Ketika Fathimah binti Rasulillah SAW wafat (enam bulan pasca wafatnya Sang Ayah), ada empat orang yang memikul jenazahnya.
Yakni Suaminya (Sayyidina 'Ali bin Abi Thalib), dua putranya Sayyidina Hasan dan Husein serta Abu Dzar al Ghifari.
Ketika Jenazah diturunkan ke kubur, Abu Dzar pun berdiri lalu berkata "wahai kubur, tahukah kamu, orang yg dimakamkan ini?"
Beliau adalah putri Rasulullah, istri dari Ali Al Murtadho, dan ibu dari Hasan dan Husein".

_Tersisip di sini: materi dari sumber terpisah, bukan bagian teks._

(** [{ ...product, quantity: 1 }] *)
Definition new_item (p : Product) : Item :=
  mkItem (p_id p) (p_name p) (p_price p) (p_store p) one.

(** [prevItems.findIndex((i) => i.id === product.id)]: the index of the
    first match, or -1. *)
Definition findIndex (pid : Z) (items : list Item) : Z :=
  match list_find (λ i, id i = pid) items with
  | Some (k, _) => Z.of_nat k
  | None => -1
  end.

(** [addToCart(product)]; [None] is a [null] or [undefined] product, and
    [!product?.id] also holds for the id 0.  The quantity of an item that
    is there becomes [quantity + 1], a sum of numbers. *)
Definition addToCart (product : option Product) (prevItems : list Item)
  : list Item :=
  match product with
  | None => prevItems
  | Some p =>
      if p_id p =? 0 then prevItems
      else
        let existingIndex := findIndex (p_id p) prevItems in
        if 0 <=? existingIndex then
          alter (λ it, with_quantity (add (quantity it) one) it)
                (Z.to_nat existingIndex) prevItems
        else prevItems ++ [new_item p]
  end.

(** [prevItems.filter((i) => i.id !== productId)] *)
Definition removeFromCart (productId : Z) (prevItems : list Item)
  : list Item :=
  filter (λ i, id i ≠ productId) prevItems.

(** [updateQuantity(productId, change)]:
    [Math.max(1, item.quantity + change)] on the item with that id.
    [change] is a number, as documented; it may be any number, NaN (which
    is also what an [undefined] change adds as) and the infinities
    included. *)
Definition updateQuantity (productId : Z) (change : number)
    (prevItems : list Item) : list Item :=
  (λ item,
     if id item =? productId
     then with_quantity (max one (add (quantity item) change)) item
     else item) <$> prevItems.

(** [Math.max(1, parseInt(quantity, 10) || 1)], for the number [parsed]
    that the engine's [parseInt(quantity, 10)] gives: NaN when the argument
    does not start with an integer, else that integer. *)
Definition validQuantity (parsed : number) : number :=
  max one (or_else parsed one).

(** [setQuantity(productId, quantity)], by what [parseInt] makes of
    [quantity]. *)
Definition setQuantity (productId : Z) (parsed : number)
    (prevItems : list Item) : list Item :=
  (λ item,
     if id item =? productId
     then with_quantity (validQuantity parsed) item
     else item) <$> prevItems.

Definition clearCart (prevItems : list Item) : list Item := [].

(** [items.some((item) => item.id === productId)] *)
Definition isInCart (productId : Z) (items : list Item) : bool :=
  existsb (λ i, id i =? productId) items.

(** [items.find(...)?.quantity || 0] *)
Definition getQuantity (productId : Z) (items : list Item) : number :=
  match list_find (λ i, id i = productId) items with
  | Some (_, i) => or_else (quantity i) zero
  | None => zero
  end.

(** [items.reduce((acc, item) => acc + (item.quantity || 0), 0)] *)
Definition itemCount (items : list Item) : number :=
  foldl (λ acc item, add acc (or_else (quantity item) zero)) zero items.

(** The operations of the provider, and the cart after a sequence of them
    (each [setItems] callback receives the previous items). *)
Inductive Op :=
| AddToCart (product : option Product)
| RemoveFromCart (productId : Z)
| UpdateQuantity (productId : Z) (change : number)
| SetQuantity (productId : Z) (parsed : number)
| ClearCart.
(** * apple-cdn-network-bench: the transfer engine, the endpoint resolver
      and the size parser, embedded and verified.

    Sources embedded here:
    - package [transfer]: [Run], [doDownload], [doUpload], [zeroReader],
      [countingReader];
    - package [endpoint] ([internal/endpoint/endpoint.go]): [resolveDoH],
      [resolveSystem], [fetchIPDesc], [promptChoice];
    - package [config] ([internal/config/config.go]): [ParseSize], [Load],
      [envOr], [envInt].

    The first part of the file holds the definitions: the machine integers,
    the models of the Go library functions the packages call, then one
    module per Go package. The second part holds the lemmas and theorems. *)

From Stdlib Require Import ZArith QArith Qminmax Lia Lqa List Ascii String.
From stdpp Require Import base gmap strings list.

Open Scope Z_scope.

(* ===================================================================== *)
(** * Part I: definitions                                                *)
(* ===================================================================== *)

(** ** Machine integers *)

(** Go's [int64]: two's complement on 64 bits, arithmetic wraps silently. *)
Module Int64.

Definition min_int : Z := - 2 ^ 63.
Definition max_int : Z := 2 ^ 63 - 1.

Definition in_range (z : Z) : Prop := min_int <= z <= max_int.

Definition wrap (z : Z) : Z := (z + 2 ^ 63) mod 2 ^ 64 - 2 ^ 63.

Definition add (a b : Z) : Z := wrap (a + b).
Definition sub (a b : Z) : Z := wrap (a - b).
Definition neg (a : Z) : Z := wrap (- a).

End Int64.

(** Go's [int32], for [atomic.Int32]. *)
Module Int32.

Definition wrap (z : Z) : Z := (z + 2 ^ 31) mod 2 ^ 32 - 2 ^ 31.
Definition add (a b : Z) : Z := wrap (a + b).

End Int32.

(** ** Models of the Go library functions the packages call

    These are not code of the repository: each definition renders the
    documented behaviour of the library function the source calls, on the
    inputs that can reach it there. Strings are byte strings, as in Go. *)

Module GoStd.

(** *** Bytes and classes *)

Definition byte_in (lo hi : N) (c : ascii) : bool :=
  ((lo <=? N_of_ascii c) && (N_of_ascii c <=? hi))%N.

Definition is_digit (c : ascii) : bool := byte_in 48 57 c.
Definition is_upper (c : ascii) : bool := byte_in 65 90 c.
Definition is_lower (c : ascii) : bool := byte_in 97 122 c.
Definition is_letter (c : ascii) : bool := is_upper c || is_lower c.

Maka terdengarlah suara dari kubur
"ما انا موضع حسب ولا نسب وانما انا موضع العمل الصالح فلا ينجو مني الا من كثر خيره وسلم قلبه وخلص عمله"
"Aku bukan tempatnya nasab dan keturunan, melainkan tempat amal sholih. Tidak akan selamat dari (siksa) ku kecuali orang yang banyak amal kebaikannya, selamat hatinya dan ikhlash amalnya."
Kalau begini, masihkah anda mau membanggakan nasab?
Siapa di antara kita yang lebih dekat nasabnya kepada Rasulullah melebihi Sayyidah Fathimah Azzahra?
Ternyata hidup itu bukan tentang siapa bapak moyangmu, tapi tentang seberapa banyak nilai kebaikan dirimu, diriku dan diri mereka.
Apalagi kalau otentitas nasabnya benar-benar dipertanyakan.
Sumber; Nurudh Dholam Syarh Mandhumah Aqidatil 'awam, Syaikh Nawawi Al Bantani, h. 30.